| Dataset |
(** * monitor-operator: the MonitorStack reconciliation engine

    A shallow embedding of [internal/controller] (the name helpers, the
    validation and defaulting helpers, the resource builders and the
    reconciler) together with the [api/v1] types they work on, and the
    properties of the engine proved over it.

    Go strings are [string], [int32] fields are [Z] (the engine only compares
    and prints them), [map[string]string] is [gmap string string], slices are
    lists.  A method that mutates its receiver's argument through a pointer
    returns the updated value. *)

From stdpp Require Import base gmap strings list fin_maps pretty.
From Stdlib Require Import ZArith String Ascii Lia.

Open Scope string_scope.
Open Scope Z_scope.

(** ** api/v1: the MonitorStack types *)

Record ResourceList := mkResourceList {
  rl_CPU : string;
  rl_Memory : string }.

Record ResourceRequirements := mkResourceRequirements {
  rr_Limits : ResourceList;
  rr_Requests : ResourceList }.

Record StorageSpec := mkStorageSpec {
  st_Size : string;
  st_StorageClass : string }.

Record ServiceSpec := mkServiceSpec {
  svc_Type : string;
  svc_Port : Z;
  svc_NodePort : Z;
  svc_Labels : gmap string string }.

Record DatasourceSpec := mkDatasourceSpec {
  ds_Name : string;
  ds_Type : string;
  ds_URL : string }.

Record DashboardSpec := mkDashboardSpec {
  db_Name : string;
  db_JSON : string;
  db_URL : string }.

Record PrometheusSpec := mkPrometheusSpec {
  p_Enabled : bool;
  p_Image : string;
  p_Tag : string;
  p_Resources : ResourceRequirements;
  p_Storage : StorageSpec;
  p_Service : ServiceSpec;
  p_Config : string;
  p_Retention : string }.

Record GrafanaSpec := mkGrafanaSpec {
  g_Enabled : bool;
  g_Image : string;
  g_Tag : string;
  g_Resources : ResourceRequirements;
  g_Service : ServiceSpec;
  g_AdminPassword : string;
  g_Datasources : list DatasourceSpec;
  g_Dashboards : list DashboardSpec }.

Record MonitorStackSpec := mkMonitorStackSpec {
  Prometheus : PrometheusSpec;
  Grafana : GrafanaSpec;
  spec_Namespace : string;
  spec_Labels : gmap string string }.

Record ComponentStatus := mkComponentStatus {
  cs_Ready : bool;
  cs_Replicas : Z;
  cs_Message : string;
  cs_Endpoint : string }.

(** [metav1.Time]: an instant, as a number of seconds. *)
Definition Time := Z.

Record MonitorStackStatus := mkMonitorStackStatus {
  Phase : string;
  Message : string;
  PrometheusStatus : ComponentStatus;
  GrafanaStatus : ComponentStatus;
  LastUpdated : Time }.

(** The object itself: the part of [metav1.ObjectMeta] the engine reads or
    writes, the spec and the status. *)
Record MonitorStack := mkMonitorStack {
  Name : string;
  Namespace : string;
  UID : string;
  DeletionTimestamp : option Time;
  Finalizers : list string;
  Spec : MonitorStackSpec;
  Status : MonitorStackStatus }.

(** ** helpers.go: child-resource names *)

Definition getPrometheusName (monitorStack : MonitorStack) : string :=
  Name monitorStack +:+ "-prometheus".

Definition getPrometheusServiceName (monitorStack : MonitorStack) : string :=
  Name monitorStack +:+ "-prometheus".

Definition getPrometheusConfigMapName (monitorStack : MonitorStack) : string :=
  Name monitorStack +:+ "-prometheus-config".

Definition getPrometheusPVCName (monitorStack : MonitorStack) : string :=
  Name monitorStack +:+ "-prometheus-data".

Definition getGrafanaName (monitorStack : MonitorStack) : string :=
  Name monitorStack +:+ "-grafana".

Definition getGrafanaServiceName (monitorStack : MonitorStack) : string :=
  Name monitorStack +:+ "-grafana".

Definition getGrafanaDatasourcesConfigMapName (monitorStack : MonitorStack) : string :=
  Name monitorStack +:+ "-grafana-datasources".

(** Every name the helpers give to a child of the stack. *)
Definition childNames (monitorStack : MonitorStack) : list string :=
  [ getPrometheusName monitorStack;
    getPrometheusServiceName monitorStack;
    getPrometheusConfigMapName monitorStack;
    getPrometheusPVCName monitorStack;
    getGrafanaName monitorStack;
    getGrafanaServiceName monitorStack;
    getGrafanaDatasourcesConfigMapName monitorStack ].

(** The five suffixes the helpers append to the stack name. *)
Definition childSuffixes : list string :=
  [ "-prometheus"; "-prometheus-config"; "-prometheus-data";
    "-grafana"; "-grafana-datasources" ].

(** ** Go errors

    [errorString] is an error made by [fmt.Errorf] without [%w];
    [wrapError prefix err] is [fmt.Errorf(prefix + ": %w", err)];
    [StatusError] is an API error of [k8s.io/apimachinery/pkg/api/errors]. *)

Inductive StatusReason :=
| StatusReasonNotFound
| StatusReasonAlreadyExists
| StatusReasonInternalError.

Inductive error :=
| errorString (msg : string)
| wrapError (prefix : string) (err : error)
| StatusError (reason : StatusReason) (msg : string)
| AlreadyOwnedError (object owner : string)
| crossNamespaceOwnerError (object owner : string).

(** The [Error()] method. *)
Fixpoint Error (err : error) : string :=
  match err with
  | errorString msg => msg
  | wrapError prefix err => prefix +:+ ": " +:+ Error err
  | StatusError _ msg => msg
  | AlreadyOwnedError object owner =>
      "Object " +:+ object +:+ " is already owned by another controller " +:+ owner
  | crossNamespaceOwnerError object owner =>
      "cross-namespace owner references are disallowed, owner " +:+ owner
      +:+ ", object " +:+ object
  end.

(** [errors.IsNotFound]: the reason of the API error, seen through wrapping. *)
Fixpoint IsNotFound (err : error) : bool :=
  match err with
  | StatusError StatusReasonNotFound _ => true
  | wrapError _ err => IsNotFound err
  | _ => false
  end.

(** ** helpers.go: validation *)

Definition validatePrometheusConfig (monitorStack : MonitorStack) : option error :=
  let prometheus := Prometheus (Spec monitorStack) in
  if (svc_Port (p_Service prometheus) <? 1) || (svc_Port (p_Service prometheus) >? 65535) then
    Some (errorString ("service port must be between 1 and 65535, got "
                       +:+ pretty (svc_Port (p_Service prometheus))))
  else if (svc_Type (p_Service prometheus) =? "NodePort")%string
          && (svc_NodePort (p_Service prometheus) >? 0)
          && ((svc_NodePort (p_Service prometheus) <? 30000)
              || (svc_NodePort (p_Service prometheus) >? 32767)) then
    Some (errorString ("nodePort must be between 30000 and 32767, got "
                       +:+ pretty (svc_NodePort (p_Service prometheus))))
  else if (p_Image prometheus =? "")%string then
    Some (errorString "prometheus image cannot be empty")
  else if (p_Tag prometheus =? "")%string then
    Some (errorString "prometheus tag cannot be empty")
  else None.

(** The loop [for i, ds := range grafana.Datasources], from index [i] on. *)
Fixpoint validateDatasources (i : Z) (datasources : list DatasourceSpec) : option error :=
  match datasources with
  | [] => None
  | ds :: rest =>
      if (ds_Name ds =? "")%string then
        Some (errorString ("datasource[" +:+ pretty i +:+ "] name cannot be empty"))
      else if (ds_Type ds =? "")%string then
        Some (errorString ("datasource[" +:+ pretty i +:+ "] type cannot be empty"))
      else if (ds_URL ds =? "")%string then
        Some (errorString ("datasource[" +:+ pretty i +:+ "] URL cannot be empty"))
      else validateDatasources (i + 1) rest
  end.

Definition validateGrafanaConfig (monitorStack : MonitorStack) : option error :=
  let grafana := Grafana (Spec monitorStack) in
  if (svc_Port (g_Service grafana) <? 1) || (svc_Port (g_Service grafana) >? 65535) then
    Some (errorString ("service port must be between 1 and 65535, got "
                       +:+ pretty (svc_Port (g_Service grafana))))
  else if (svc_Type (g_Service grafana) =? "NodePort")%string
          && (svc_NodePort (g_Service grafana) >? 0)
          && ((svc_NodePort (g_Service grafana) <? 30000)
              || (svc_NodePort (g_Service grafana) >? 32767)) then
    Some (errorString ("nodePort must be between 30000 and 32767, got "
                       +:+ pretty (svc_NodePort (g_Service grafana))))
  else if (g_Image grafana =? "")%string then
    Some (errorString "grafana image cannot be empty")
  else if (g_Tag grafana =? "")%string then
    Some (errorString "grafana tag cannot be empty")
  else if (g_AdminPassword grafana =? "")%string then
    Some (errorString "grafana admin password cannot be empty")
  else validateDatasources 0 (g_Datasources grafana).

Definition validateMonitorStack (monitorStack : MonitorStack) : option error :=
  if negb (p_Enabled (Prometheus (Spec monitorStack)))
     && negb (g_Enabled (Grafana (Spec monitorStack))) then
    Some (errorString "at least one component (Prometheus or Grafana) must be enabled")
  else
    match (if p_Enabled (Prometheus (Spec monitorStack))
           then validatePrometheusConfig monitorStack else None) with
    | Some err => Some (wrapError "prometheus configuration error" err)
    | None =>
        match (if g_Enabled (Grafana (Spec monitorStack))
               then validateGrafanaConfig monitorStack else None) with
        | Some err => Some (wrapError "grafana configuration error" err)
        | None => None
        end
    end.
Lemma NoDup_snoc {A : Type} (l : list A) (x : A) :
  NoDup l → x ∉ l → NoDup (l ++ [x]).
Proof.
  intros Hl Hx. apply NoDup_app. split; [done|]. split.
  - intros y Hy Hy'. apply list_elem_of_singleton in Hy' as ->. done.
  - apply NoDup_singleton.
Qed.

Lemma ids_snoc (rows : list row) (r : row) :
  ids (rows ++ [r]) = ids rows ++ [col r "id"].
Proof. unfold ids. by rewrite map_app. Qed.

Lemma existsb_false_not_in {A B : Type} (f : A → bool) (g : A → B)
    (y : B) (l : list A) :
  (∀ a, g a = y → f a = true) →
  existsb f l = false → y ∉ map g l.
Proof.
  intros Hf Hex Hin. apply list_elem_of_fmap in Hin as (a & -> & Ha).
  assert (existsb f l = true); [|congruence].
  apply existsb_exists. exists a. split; [by apply list_elem_of_In|].
  by apply Hf.
Qed.

(** *** Every operation keeps the keys unique *)

Lemma insert_blog_post_unique (conn : connection) (post : BlogPost.t) :
  unique_keys (db conn) → unique_keys (db (insert_blog_post conn post).1).
Proof.
  intros (Hurl & Hb & Ho & Hs & He & Hl & Hks & Hke & Hkl).
  unfold insert_blog_post.
  destruct (existsb _ (blog_posts (db conn))) eqn:Hdup; [done|].
  cbn [orb]. destruct (match BlogPost.expedition_id post with
                       | Some n => _ | None => false end); [done|].
  cbn [fst db]. unfold unique_keys.
  cbn [blog_posts oral_histories sentiment_results emotion_results
       linguistic_features].
  split; [|split; [|done]].
  - rewrite map_app. apply NoDup_snoc; [done|]. cbn [map].
    eapply existsb_false_not_in; [|exact Hdup].
    intros r Hr. cbn beta. unfold col at 2 in Hr. cbn in Hr. rewrite Hr.
    cbn. apply String.eqb_refl.
  - rewrite ids_snoc. apply NoDup_snoc; [done|]. apply next_id_fresh.
Qed.

Lemma insert_oral_history_unique (conn : connection)
    (segment : OralHistorySegment.t) :
  unique_keys (db conn) → unique_keys (db (insert_oral_history conn segment).1).
Proof.
  intros (Hurl & Hb & Ho & Hs & He & Hl & Hks & Hke & Hkl).
  unfold insert_oral_history, unique_keys.
  cbn [fst db blog_posts oral_histories sentiment_results emotion_results
       linguistic_features].
  do 2 (split; [done|]). split; [|done].
  rewrite ids_snoc. apply NoDup_snoc; [done|]. apply next_id_fresh.
Qed.

Lemma same_key_of_key (source_type : string) (source_id : Z)
    (model_name : string) (a : row) :
  result_key a = (VText source_type, VInt source_id, VText model_name) →
  same_key source_type source_id model_name a = true.
Proof.
  intros [= H1 H2 H3]. by apply same_key_new.
Qed.

Lemma same_source_of_key (source_type : string) (source_id : Z) (a : row) :
  source_key a = (VText source_type, VInt source_id) →
  same_source source_type source_id a = true.
Proof.
  intros [= H1 H2]. unfold same_source. rewrite H1, H2. cbn.
  by rewrite String.eqb_refl, Z.eqb_refl.
Qed.

Lemma insert_sentiment_unique (conn : connection) (r : SentimentResult.t) :
  unique_keys (db conn) → unique_keys (db (insert_sentiment conn r).1).
Proof.
  intros (Hurl & Hb & Ho & Hs & He & Hl & Hks & Hke & Hkl).
  unfold insert_sentiment.
  destruct (negb _); [done|]. cbn [orb].
  destruct (existsb _ (sentiment_results (db conn))) eqn:Hdup; [done|].
  cbn [fst db]. unfold unique_keys.
  cbn [blog_posts oral_histories sentiment_results emotion_results
       linguistic_features].
  do 3 (split; [done|]). split; [|do 2 (split; [done|]); split; [|done]].
  - rewrite ids_snoc. apply NoDup_snoc; [done|]. apply next_id_fresh.
  - rewrite map_app. apply NoDup_snoc; [done|]. cbn [map].
    eapply existsb_false_not_in; [|exact Hdup].
    intros a Ha. by apply same_key_of_key.
Qed.

Lemma insert_emotion_unique (conn : connection) (r : EmotionResult.t) :
  unique_keys (db conn) → unique_keys (db (insert_emotion conn r).1).
Proof.
  intros (Hurl & Hb & Ho & Hs & He & Hl & Hks & Hke & Hkl).
  unfold insert_emotion.
  destruct (negb _); [done|]. cbn [orb].
  destruct (existsb _ (emotion_results (db conn))) eqn:Hdup; [done|].
  cbn [fst db]. unfold unique_keys.
  cbn [blog_posts oral_histories sentiment_results emotion_results
       linguistic_features].
  do 4 (split; [done|]). split; [|do 2 (split; [done|]); split; [|done]].
  - rewrite ids_snoc. apply NoDup_snoc; [done|]. apply next_id_fresh.
  - rewrite map_app. apply NoDup_snoc; [done|]. cbn [map].
    eapply existsb_false_not_in; [|exact Hdup].
    intros a Ha. by apply same_key_of_key.
Qed.

Lemma insert_linguistic_unique (conn : connection)
    (f : LinguisticFeatures.t) :
  unique_keys (db conn) → unique_keys (db (insert_linguistic conn f).1).
Proof.
  intros (Hurl & Hb & Ho & Hs & He & Hl & Hks & Hke & Hkl).
  unfold insert_linguistic.
  destruct (negb _); [done|]. cbn [orb].
  destruct (existsb _ (linguistic_features (db conn))) eqn:Hdup; [done|].
  cbn [fst db]. unfold unique_keys.
  cbn [blog_posts oral_histories sentiment_results emotion_results
       linguistic_features].
  do 5 (split; [done|]). split; [|do 2 (split; [done|])].
  - rewrite ids_snoc. apply NoDup_snoc; [done|]. apply next_id_fresh.
  - rewrite map_app. apply NoDup_snoc; [done|]. cbn [map].
    eapply existsb_false_not_in; [|exact Hdup].
    intros a Ha. by apply same_source_of_key.
Qed.

Lemma run_op_unique (conn : connection) (o : op) :
  unique_keys (db conn) → unique_keys (db (run_op conn o)).
Proof.
  destruct o; cbn [run_op].
  - apply insert_blog_post_unique.
  - apply insert_oral_history_unique.
  - apply insert_sentiment_unique.
  - apply insert_emotion_unique.
  - apply insert_linguistic_unique.
  - done.
Qed.

(** Whatever the program does to the store, no key of the schema comes to
    be stored twice: the URL of a post, the row id of every table, the
    [(source_type, source_id, model_name)] of a sentiment or emotion result
    and the [(source_type, source_id)] of a row of features. *)
Theorem unique_keys_kept (conn : connection) (ops : list op) :
  unique_keys (db conn) → unique_keys (db (run_ops conn ops)).
Proof.
  unfold run_ops. revert conn.
  induction ops as [|o ops IH]; intros conn Hconn; [done|].
  cbn [fold_left]. apply IH. by apply run_op_unique.
Qed.

Lemma unique_keys_empty : unique_keys empty_database.
Proof. repeat split; constructor. Qed.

| Problem to work on |
Give only the lines from the one holding "cbn [orb]. destruct" through the one holding "cbn [fst db blog_posts", each restated exactly as it appears above.

| Task solution |
  cbn [orb]. destruct (match BlogPost.expedition_id post with
                       | Some n => _ | None => false end); [done|].
  cbn [fst db]. unfold unique_keys.
  cbn [blog_posts oral_histories sentiment_results emotion_results
       linguistic_features].
  split; [|split; [|done]].
  - rewrite map_app. apply NoDup_snoc; [done|]. cbn [map].
    eapply existsb_false_not_in; [|exact Hdup].
    intros r Hr. cbn beta. unfold col at 2 in Hr. cbn in Hr. rewrite Hr.
    cbn. apply String.eqb_refl.
  - rewrite ids_snoc. apply NoDup_snoc; [done|]. apply next_id_fresh.
Qed.

Lemma insert_oral_history_unique (conn : connection)
    (segment : OralHistorySegment.t) :
  unique_keys (db conn) → unique_keys (db (insert_oral_history conn segment).1).
Proof.
  intros (Hurl & Hb & Ho & Hs & He & Hl & Hks & Hke & Hkl).
  unfold insert_oral_history, unique_keys.
  cbn [fst db blog_posts oral_histories sentiment_results emotion_results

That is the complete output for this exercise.